De lidstaten moeten ervoor zorgen dat de werkgevers worden verplicht hun werknemers informatie te bieden over de belangrijkste aspecten van de arbeidsrelatie.

Welke informatie?

Artikel 4 van de Europese Richtlijn geeft een niet-exhaustieve lijst van welke zaken worden geacht de ‘belangrijkste aspecten van de arbeidsrelatie’ te zijn:

  • de duur en de voorwaarden van de proefperiode;
  • de identiteit van de gebruiker in het kader van uitzendarbeid, van zodra dit bekend is;
  • het eventuele recht op opleiding ten laste van de werkgever;
  • de volledige procedure in geval van beëindiging van de arbeidsovereenkomst;
  • de identiteit van de sociale zekerheidsorganen die de sociale zekerheidsbijdragen innen;
  • specifieke informatie aan werknemers die volgens variabele werkroosters werken.

Wanneer moet deze informatie worden verstrekt?

De Europese Richtlijn voorziet kortere termijnen waarbinnen de genoemde informatie dient te worden verstrekt dan de vorige Europese richtlijn betreffende deze informatieplicht (Richtlijn 91/533/EEG van de Raad van 14 oktober 1991 betreffende de verplichting van de werkgever de werknemer te informeren over de voorwaarden die op zijn arbeidsovereenkomst of -verhouding van toepassing zijn).

De huidige Europese richtlijn bepaalt dat de basisinformatie (identiteit van de partijen, arbeidsplaats, begin-en einddatum van de tewerkstelling, verloning en werktijden) tijdens de eerste werkweek individueel aan de werknemers moet worden meegedeeld. De overige informatie moet gedurende de eerste maand van tewerkstelling aan de werknemers worden verstrekt. De vorige richtlijn bepaalde een termijn van uiterlijk twee maanden na het begin van het werk van de werknemer om voornoemde informatie te verstrekken. 

Op welke manier moet deze informatie worden verstrekt?

Overeenkomstig artikel 3 van de Europese Richtlijn verstrekt de werkgever elke werknemer schriftelijk de vereiste informatie. De informatie kan op papier worden verstrekt en overgedragen of in elektronische vorm mits de informatie toegankelijk is voor de werknemer en kan worden opgeslagen en afgedrukt en mits de werkgever een bewijs van overdracht of ontvangst bewaart.

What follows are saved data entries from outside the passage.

(* ===== verification/OpCodes.v ===== *)
(** * Operation codes

    The enumeration [LiteRtOpCode] of [litert/c/litert_op_code.h] with its
    values, and its decidable equality (the key of the registry of shape
    inference). *)

From S2P Require Import Prelude.

Inductive LiteRtOpCode :=
| kLiteRtOpCodeTflAdd | kLiteRtOpCodeTflAveragePool2d | kLiteRtOpCodeTflConcatenation
| kLiteRtOpCodeTflConv2d | kLiteRtOpCodeTflDepthwiseConv2d | kLiteRtOpCodeTflDepthToSpace
| kLiteRtOpCodeTflDequantize | kLiteRtOpCodeTflEmbeddingLookup | kLiteRtOpCodeTflFloor
| kLiteRtOpCodeTflFullyConnected | kLiteRtOpCodeTflHashtableLookup
| kLiteRtOpCodeTflL2Normalization | kLiteRtOpCodeTflL2Pool2d
| kLiteRtOpCodeTflLocalResponseNormalization | kLiteRtOpCodeTflLogistic
| kLiteRtOpCodeTflLshProjection | kLiteRtOpCodeTflLstm | kLiteRtOpCodeTflMaxPool2d
| kLiteRtOpCodeTflMul | kLiteRtOpCodeTflRelu | kLiteRtOpCodeTflReluN1To1 | kLiteRtOpCodeTflRelu6
| kLiteRtOpCodeTflReshape | kLiteRtOpCodeTflResizeBilinear | kLiteRtOpCodeTflRnn
| kLiteRtOpCodeTflSoftmax | kLiteRtOpCodeTflSpaceToDepth | kLiteRtOpCodeTflSvdf
| kLiteRtOpCodeTflTanh | kLiteRtOpCodeTflConcatEmbeddings | kLiteRtOpCodeTflSkipGram
| kLiteRtOpCodeTflCall | kLiteRtOpCodeTflCustom | kLiteRtOpCodeTflEmbeddingLookupSparse
| kLiteRtOpCodeTflPad | kLiteRtOpCodeTflUnidirectionalSequenceRnn | kLiteRtOpCodeTflGather
| kLiteRtOpCodeTflBatchToSpaceNd | kLiteRtOpCodeTflSpaceToBatchNd | kLiteRtOpCodeTflTranspose
| kLiteRtOpCodeTflMean | kLiteRtOpCodeTflSub | kLiteRtOpCodeTflDiv | kLiteRtOpCodeTflSqueeze
| kLiteRtOpCodeTflUnidirectionalSequenceLstm | kLiteRtOpCodeTflStridedSlice
| kLiteRtOpCodeTflBidirectionalSequenceRnn | kLiteRtOpCodeTflExp | kLiteRtOpCodeTflTopkV2
| kLiteRtOpCodeTflSplit | kLiteRtOpCodeTflLogSoftmax | kLiteRtOpCodeTflDelegate
| kLiteRtOpCodeTflBidirectionalSequenceLstm | kLiteRtOpCodeTflCast | kLiteRtOpCodeTflPrelu
| kLiteRtOpCodeTflMaximum | kLiteRtOpCodeTflArgMax | kLiteRtOpCodeTflMinimum
| kLiteRtOpCodeTflLess | kLiteRtOpCodeTflNeg | kLiteRtOpCodeTflPadv2 | kLiteRtOpCodeTflGreater
| kLiteRtOpCodeTflGreaterEqual | kLiteRtOpCodeTflLessEqual | kLiteRtOpCodeTflSelect
| kLiteRtOpCodeTflSlice | kLiteRtOpCodeTflSin | kLiteRtOpCodeTflTransposeConv
| kLiteRtOpCodeTflSparseToDense | kLiteRtOpCodeTflTile | kLiteRtOpCodeTflExpandDims
| kLiteRtOpCodeTflEqual | kLiteRtOpCodeTflNotEqual | kLiteRtOpCodeTflLog | kLiteRtOpCodeTflSum
| kLiteRtOpCodeTflSqrt | kLiteRtOpCodeTflRsqrt | kLiteRtOpCodeTflShape | kLiteRtOpCodeTflPow
| kLiteRtOpCodeTflArgMin | kLiteRtOpCodeTflFakeQuant | kLiteRtOpCodeTflReduceProd
| kLiteRtOpCodeTflReduceMax | kLiteRtOpCodeTflPack | kLiteRtOpCodeTflLogicalOr
| kLiteRtOpCodeTflOneHot | kLiteRtOpCodeTflLogicalAnd | kLiteRtOpCodeTflLogicalNot
| kLiteRtOpCodeTflUnpack | kLiteRtOpCodeTflReduceMin | kLiteRtOpCodeTflFloorDiv
| kLiteRtOpCodeTflReduceAny | kLiteRtOpCodeTflSquare | kLiteRtOpCodeTflZerosLike
| kLiteRtOpCodeTflFill | kLiteRtOpCodeTflFloorMod | kLiteRtOpCodeTflRange
| kLiteRtOpCodeTflResizeNearestNeighbor | kLiteRtOpCodeTflLeakyRelu
| kLiteRtOpCodeTflSquaredDifference | kLiteRtOpCodeTflMirrorPad | kLiteRtOpCodeTflAbs
| kLiteRtOpCodeTflSplitV | kLiteRtOpCodeTflUnique | kLiteRtOpCodeTflCeil
| kLiteRtOpCodeTflReverseV2 | kLiteRtOpCodeTflAddN | kLiteRtOpCodeTflGatherNd
| kLiteRtOpCodeTflCos | kLiteRtOpCodeTflWhere | kLiteRtOpCodeTflRank | kLiteRtOpCodeTflElu
| kLiteRtOpCodeTflReverseSequence | kLiteRtOpCodeTflMatrixDiag | kLiteRtOpCodeTflQuantize
| kLiteRtOpCodeTflMatrixSetDiag | kLiteRtOpCodeTflRound | kLiteRtOpCodeTflHardSwish
| kLiteRtOpCodeTflIf | kLiteRtOpCodeTflWhile | kLiteRtOpCodeTflNonMaxSuppressionV4
| kLiteRtOpCodeTflNonMaxSuppressionV5 | kLiteRtOpCodeTflScatterNd | kLiteRtOpCodeTflSelectV2
| kLiteRtOpCodeTflDensify | kLiteRtOpCodeTflSegmentSum | kLiteRtOpCodeTflBatchMatmul
| kLiteRtOpCodeTflPlaceholderForGreaterOpCodeTfls | kLiteRtOpCodeTflCumsum
| kLiteRtOpCodeTflCallOnce | kLiteRtOpCodeTflBroadcastTo | kLiteRtOpCodeTflRfft2d
| kLiteRtOpCodeTflConv3d | kLiteRtOpCodeTflImag | kLiteRtOpCodeTflReal
| kLiteRtOpCodeTflComplexAbs | kLiteRtOpCodeTflHashtable | kLiteRtOpCodeTflHashtableFind
| kLiteRtOpCodeTflHashtableImport | kLiteRtOpCodeTflHashtableSize | kLiteRtOpCodeTflReduceAll
| kLiteRtOpCodeTflConv3dTranspose | kLiteRtOpCodeTflVarHandle | kLiteRtOpCodeTflReadVariable
| kLiteRtOpCodeTflAssignVariable | kLiteRtOpCodeTflBroadcastArgs
| kLiteRtOpCodeTflRandomStandardNormal | kLiteRtOpCodeTflBucketize
| kLiteRtOpCodeTflRandomUniform | kLiteRtOpCodeTflMultinomial | kLiteRtOpCodeTflGelu
| kLiteRtOpCodeTflDynamicUpdateSlice | kLiteRtOpCodeTflRelu0To1
| kLiteRtOpCodeTflUnsortedSegmentProd | kLiteRtOpCodeTflUnsortedSegmentMax
| kLiteRtOpCodeTflUnsortedSegmentSum | kLiteRtOpCodeTflAtan2 | kLiteRtOpCodeTflUnsortedSegmentMin
| kLiteRtOpCodeTflSign | kLiteRtOpCodeTflBitcast | kLiteRtOpCodeTflBitwiseXor
| kLiteRtOpCodeTflRightShift | kLiteRtOpCodeShloLogistic | kLiteRtOpCodeShloAdd
| kLiteRtOpCodeShloDivide | kLiteRtOpCodeShloMultiply | kLiteRtOpCodeShloMaximum
| kLiteRtOpCodeShloReshape | kLiteRtOpCodeShloClamp | kLiteRtOpCodeShloConcatenate
| kLiteRtOpCodeShloBroadcastInDim | kLiteRtOpCodeShloConvolution | kLiteRtOpCodeShloSlice
| kLiteRtOpCodeShloCustomCall | kLiteRtOpCodeShloReduce | kLiteRtOpCodeShloAbs
| kLiteRtOpCodeShloAnd | kLiteRtOpCodeShloCosine | kLiteRtOpCodeShloExponential
| kLiteRtOpCodeShloFloor | kLiteRtOpCodeShloLog | kLiteRtOpCodeShloMinimum
| kLiteRtOpCodeShloNegate | kLiteRtOpCodeShloOr | kLiteRtOpCodeShloPower
| kLiteRtOpCodeShloRemainder | kLiteRtOpCodeShloRsqrt | kLiteRtOpCodeShloSelect
| kLiteRtOpCodeShloSubtract | kLiteRtOpCodeShloTanh | kLiteRtOpCodeShloScatter
| kLiteRtOpCodeShloCompare | kLiteRtOpCodeShloConvert | kLiteRtOpCodeShloDynamicSlice
| kLiteRtOpCodeShloDynamicUpdateSlice | kLiteRtOpCodeShloPad | kLiteRtOpCodeShloIota
| kLiteRtOpCodeShloGeneral | kLiteRtOpCodeShloWindow | kLiteRtOpCodeShloSort
| kLiteRtOpCodeShloWhile | kLiteRtOpCodeShloGather | kLiteRtOpCodeShloTranspose
| kLiteRtOpCodeTflDilate | kLiteRtOpCodeShloRngBitGenerator | kLiteRtOpCodeTflReduceWindow
| kLiteRtOpCodeShloComposite.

Aanvullende informatie voor naar een andere lidstaat of een derde land gezonden werknemers

Werknemers die moeten werken in een derde land of in een andere lidstaat dan de lidstaat waar zij gewoonlijk werken, moeten voor hun vertrek de documenten waarin de informatie wordt verstrekt ontvangen. Daarenboven moeten deze documenten ten minste een aantal aanvullende gegevens bevatten die worden opgesomd in artikel 7 van de Europese Richtlijn.

Deze materie wordt in België geregeld in artikel 20bis van de Arbeidsovereenkomstenwet, dat naar de toekomst toe wellicht zal moeten worden aangescherpt teneinde te voldoen aan de verplichtingen opgelegd door de Europese Richtlijn.

Minimumvereisten inzake de arbeidsvoorwaarden

De Europese richtlijn voorziet tevens een aantal minimumvereisten inzake de arbeidsvoorwaarden.

Maximale duur van de proeftijd
Indien voor de arbeidsrelatie een proeftijd geldt krachtens het nationale recht of praktijk, mag deze periode maximaal zes maanden bedragen. In het Belgische arbeidsrecht is de proeftijd sinds 1 januari 2014 afgeschaft, al zijn uitzonderingen nog wel mogelijk.

Meerdere banen
De werkgever mag de werknemer niet verbieden om, buiten het werkrooster bij die werkgever, voor andere werkgevers te gaan werken en mag de werknemer daarvoor geen nadelige behandeling doen ondergaan.

Minimale voorspelbaarheid van het werk
Wanneer het werkpatroon van een werknemer geheel of grotendeels onvoorspelbaar is, kan de werknemer niet door de werkgever worden verplicht te werken, tenzij (1) het werk wordt verricht binnen de vooraf bepaalde referentiedagen en -uren en (2) de werknemer vooraf door zijn werkgever in kennis wordt gesteld van een werkopdracht binnen een redelijke termijn voor kennisgeving die is vastgesteld overeenkomstig het nationale recht, de nationale praktijk of collectieve overeenkomsten. Indien niet is voldaan aan voornoemde voorwaarden, mag de werknemer de werkopdracht weigeren zonder nadelige gevolgen.

Aanvullende maatregelen voor oproepovereenkomsten
In België bestaat als zodanig geen regeling betreffende oproepovereenkomsten. Voor lidstaten waarin dit wel het geval is, voorziet de Europese Richtlijn bijzondere maatregelen om misbruik te voorkomen.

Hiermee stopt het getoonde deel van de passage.